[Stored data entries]
■ ■ ■
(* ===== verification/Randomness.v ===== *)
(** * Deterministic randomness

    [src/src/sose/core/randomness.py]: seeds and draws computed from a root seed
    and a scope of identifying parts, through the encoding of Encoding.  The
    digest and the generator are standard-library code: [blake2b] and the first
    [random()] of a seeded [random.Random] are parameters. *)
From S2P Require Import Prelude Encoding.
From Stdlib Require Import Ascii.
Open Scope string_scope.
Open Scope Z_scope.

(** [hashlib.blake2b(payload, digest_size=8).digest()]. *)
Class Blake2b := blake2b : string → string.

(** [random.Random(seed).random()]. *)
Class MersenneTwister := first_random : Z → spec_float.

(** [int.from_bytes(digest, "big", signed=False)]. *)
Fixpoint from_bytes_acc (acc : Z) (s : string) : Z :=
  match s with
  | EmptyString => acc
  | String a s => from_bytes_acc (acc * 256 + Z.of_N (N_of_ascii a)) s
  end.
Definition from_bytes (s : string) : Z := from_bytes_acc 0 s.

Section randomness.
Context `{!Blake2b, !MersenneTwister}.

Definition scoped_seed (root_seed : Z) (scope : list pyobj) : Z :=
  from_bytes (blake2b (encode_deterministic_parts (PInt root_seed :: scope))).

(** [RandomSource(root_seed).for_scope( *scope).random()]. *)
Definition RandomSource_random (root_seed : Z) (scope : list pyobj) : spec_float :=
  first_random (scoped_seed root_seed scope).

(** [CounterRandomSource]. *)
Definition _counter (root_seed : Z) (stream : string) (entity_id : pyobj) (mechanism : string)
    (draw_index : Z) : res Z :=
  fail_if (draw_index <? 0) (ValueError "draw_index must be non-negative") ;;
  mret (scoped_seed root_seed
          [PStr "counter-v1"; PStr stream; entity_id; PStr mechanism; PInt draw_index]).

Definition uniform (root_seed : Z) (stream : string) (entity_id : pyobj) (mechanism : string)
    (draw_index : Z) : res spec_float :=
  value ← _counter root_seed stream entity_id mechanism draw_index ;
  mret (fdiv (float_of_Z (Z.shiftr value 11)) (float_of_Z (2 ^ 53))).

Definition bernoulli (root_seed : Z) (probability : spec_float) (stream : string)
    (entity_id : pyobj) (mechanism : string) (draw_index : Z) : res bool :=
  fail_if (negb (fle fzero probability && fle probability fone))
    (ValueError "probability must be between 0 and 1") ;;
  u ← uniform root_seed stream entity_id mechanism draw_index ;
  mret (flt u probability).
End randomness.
■ ■ ■
WHAT YOU WILL DO: Beginning with the first line above, could you copy every line exactly, up to and including the one with "Section randomness."?

EXERCISE RESPONSE:
(* ===== verification/Randomness.v ===== *)
(** * Deterministic randomness

    [src/src/sose/core/randomness.py]: seeds and draws computed from a root seed
    and a scope of identifying parts, through the encoding of Encoding.  The
    digest and the generator are standard-library code: [blake2b] and the first
    [random()] of a seeded [random.Random] are parameters. *)
From S2P Require Import Prelude Encoding.
From Stdlib Require Import Ascii.
Open Scope string_scope.
Open Scope Z_scope.

(** [hashlib.blake2b(payload, digest_size=8).digest()]. *)
Class Blake2b := blake2b : string → string.

(** [random.Random(seed).random()]. *)
Class MersenneTwister := first_random : Z → spec_float.

(** [int.from_bytes(digest, "big", signed=False)]. *)
Fixpoint from_bytes_acc (acc : Z) (s : string) : Z :=
  match s with
  | EmptyString => acc
  | String a s => from_bytes_acc (acc * 256 + Z.of_N (N_of_ascii a)) s
  end.
Definition from_bytes (s : string) : Z := from_bytes_acc 0 s.

Section randomness.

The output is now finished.